It is clear that I do not stand alone, but instead with millions of women around the world, all with a lack of belief in our own value, in our own worth and ability to succeed and achieve. It is this lack of belief which tempers our ambitions, holding us back. The psychologist Wiebke Bleidorn did a study recently which analysed data from over 985,000 men and women across 48 different countries, asking them to rate the phrase “I see myself as someone who has high self-esteem”.
Lo and behold, the findings showed that in nearly all cultures, men have higher self-esteem. On average, women do not have as much power as men – there are more men called Peter [6.5%] leading companies, than there are women [5.75%]. So, what is the impact of this absence of self-assurance? Inevitably, it makes women less likely to pursue new challenges, to take risks… It’s safer to stick to the ‘status quo’. This consequently means that opportunities are consistently being missed, which can be debilitating for us.

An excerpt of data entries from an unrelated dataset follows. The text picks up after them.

Lemma commit_one_safe n b s : backups_ok b s -> b !! (Installed, n) = None ->
  safe kept (fun r s' => backups_ok r.1 s' /\ same_files [n] s s' /\
               (forall t, t <> (Installed, n) -> r.1 !! t = b !! t) /\
               (r.2 = None -> exists data, mc_files s' !! (Installed, n) = Some data /\ genuine n data))
    (commit_one Sum256 m n b) s.
Proof.
  intros Hb Hn. unfold commit_one. assert (Hk : kept s) by by eapply backups_kept.
  eapply safe_bind; [apply (read_safe kept (fun _ s' => s' = s)); [done | by intros] |]. intros staged s1 _ ->.
  destruct staged as [stagedData|err]; [| by apply safe_ret].
  eapply safe_bind; [by apply forget_backup_safe |]. intros _ s1 _ [Hb1 Hs1].
  eapply (safe_bind _ (fun r s' => r = bool_decide (is_Some (mc_files s1 !! (Installed, n))) /\ s' = s1)).
  { apply safe_call; [by eapply backups_kept |]. intros ev. cbn. split; [by eapply backups_kept | done]. }
  intros exists_ s2 _ [He ->].
  eapply (safe_bind _ (fun r s' => match r with
     | Ok _ => set_aside n b (if (exists_ : bool) then <[(Installed, n) := Some (Previous, n)]> b else b) s s'
     | Err _ => mc_files s' = mc_files s1 end)).
  { destruct exists_.
    - symmetry in He. apply bool_decide_eq_true in He. eapply safe_mono; [by apply aside_safe | done |].
      intros [u|e] s' _; [| done]. intros (H1 & H2 & H3). split; [done |]. split; [by eapply same_trans | done].
    - apply safe_ret; [by eapply backups_kept |]. split; [done |]. split; [done |]. left. split; [done |].
      symmetry in He. apply bool_decide_eq_false, eq_None_not_Some in He. done. }
  intros [u|err] s2 Hk2 H.
  2:{ apply safe_ret; [done |]. split; [by eapply backups_files |]. split; [| by split]. eapply same_trans; [exact Hs1 |]. unfold same_files; by rewrite H. }
  cbv zeta. set (b1 := if exists_ then _ else b) in *.
  assert (Hb1t : forall t, t <> (Installed, n) -> b1 !! t = b !! t).
  { intros t Ht. unfold b1. destruct exists_; [by rewrite lookup_insert_ne | done]. }
  eapply safe_bind; [by eapply place_safe |]. intros [u'|err] s3 Hk3 [Hs3 Hb3]; [| apply safe_ret; [done | by split_and!]].
  change (match b1 !! (Installed, n) with Some _ => b1 | None => <[(Installed, n) := None]> b1 end) with (with_new n b1).
  assert (Hnt : forall t, t <> (Installed, n) -> with_new n b1 !! t = b !! t).
  { intros t Ht. unfold with_new. destruct (b1 !! (Installed, n)); [| rewrite lookup_insert_ne by done]; by apply Hb1t. }
  eapply safe_bind; [apply (read_safe kept (fun r s' => s' = s3 /\ forall data, r = Ok data -> mc_files s3 !! (Installed, n) = Some data));
    [exact Hk3 | intros r Hr; split; [done | exact Hr]] |].
  clear He. intros [data|err] s4 _ [-> Hdata]; [| apply safe_ret; [done | by split_and!]]. specialize (Hdata _ eq_refl).
  case_bool_decide as Ed; cbn [negb]; [| apply safe_ret; [done | by split_and!]].
  case_bool_decide as Eu; [apply safe_ret; [done | split_and!; try done]; intros _; exists data; split; [done | by intros ?] |].
  destruct (verifyPayloadDigest _ _ _ _) as [[]|e] eqn:Ev; (apply safe_ret; [done | split_and!; try done]).
  intros _. exists data. split; [exact Hdata | intros _; exact Ev].
Qed.
Lemma faraway_settings_rescued :
  let '(s', r) := run demo_quiet (runUninstall windows_home demo_leads true demo_accounts) demo_faraway in
  r = Some (Ok tt) /\ config_of s' = Some (demo_text "far") /\ um_entries s' !! (Elsewhere "C:\Elsewhere", "config.json") = Some (demo_text "far").
Proof. vm_compute. by split_and!. Qed.

(** The moved settings could not be written back; the program directory, with
    the only copy of them, is removed all the same. *)
Lemma failed_rescue_loses_settings :
  let '(s', r) := run (repeat smooth 6 ++ [refused] ++ repeat smooth 9 ++ [refused] ++ repeat smooth 40) (runUninstall windows_home demo_leads true demo_accounts) demo_machine in
  r = Some (Err (ErrMsg "uninstall incomplete")) /\ config_of s' = None /\ um_entries s' !! (ProgramDir, "config.json") = None /\ um_roots s' !! ProgramDir = None.
Proof. vm_compute. by split_and!. Qed.

(** The directory the tray has made for its log has no marker. *)
Definition demo_tray : machine :=
  MkMachine (<[demo_user := true]> (um_roots demo_machine)) (<[(demo_user, "tray.log") := demo_text "log"]> (um_entries demo_machine)).

Lemma tray_log_is_refused :
  let '(s', r) := run demo_quiet (runUninstall windows_home demo_leads false demo_accounts) demo_tray in
  r = Some (Err (ErrMsg "uninstall incomplete")) /\ um_entries s' !! (demo_user, "tray.log") = Some (demo_text "log").
Proof. vm_compute. by split. Qed.

(** A pointer in a directory without a marker is removed before any guard. *)
Lemma pointer_removed_unguarded :
  let s := MkMachine (<[ServiceState := true]> ∅) (<[(ServiceState, "settings_location") := demo_text "elsewhere"]> (<[(ServiceState, "other") := demo_text "x"]> ∅)) in
  let s' := (run (repeat smooth 4 ++ [refused] ++ repeat smooth 40) (runUninstall windows_home demo_leads true demo_accounts) s).1 in
  ~ genuine_marker s ServiceState /\ um_entries s' !! (ServiceState, "settings_location") = None.
Proof. cbv zeta. split; [| vm_compute; reflexivity]. intros (data & H & _). vm_compute in H. discriminate H. Qed.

Even at my age, I have experienced this. On average, in my school, girls are more likely to do better in their exams. Their tenacity and desire to study is much greater than that of the boys. So why do women feel subordinate and lack self-confidence and self-esteem? I have spent dozens of days being afraid to step out of my home because of ‘needing’ to look good, craving validation from people – boys – that I am ‘pretty’. I have come to the realisation that this is something that is completely subjective, despite the media having set views of how we should look, making us question ‘Am I good enough?’ ‘Do I look good enough?’
Other women, however, still struggle with this every single day. So how can we bridge this gender gap? There is no quick method for eradicating this self-doubt within us. However, role models are very powerful. For example, Alicia Keys has inspired young girls and young adults like myself not to wear make-up. Keys said: ‘’I don’t want to cover up any more. Not my face, not my mind, not my soul, not my thoughts, not my dreams, not my struggles, not my emotional growth. Nothing.” Whether or not this is totally true in her case, it has had an impact on your women I know. Women will become more empowered, put themselves forward, take more risks and move up the ladder if they feel their true selves are enough.
I want to finish off with this quote from Forbes writer Margie Warrell: “Too often women overestimate the risks and underestimate themselves. Only by doing the very things we’re afraid of can we come to realise how little reason we ever had to fear. The only way to build confidence and courage is by acting with it.”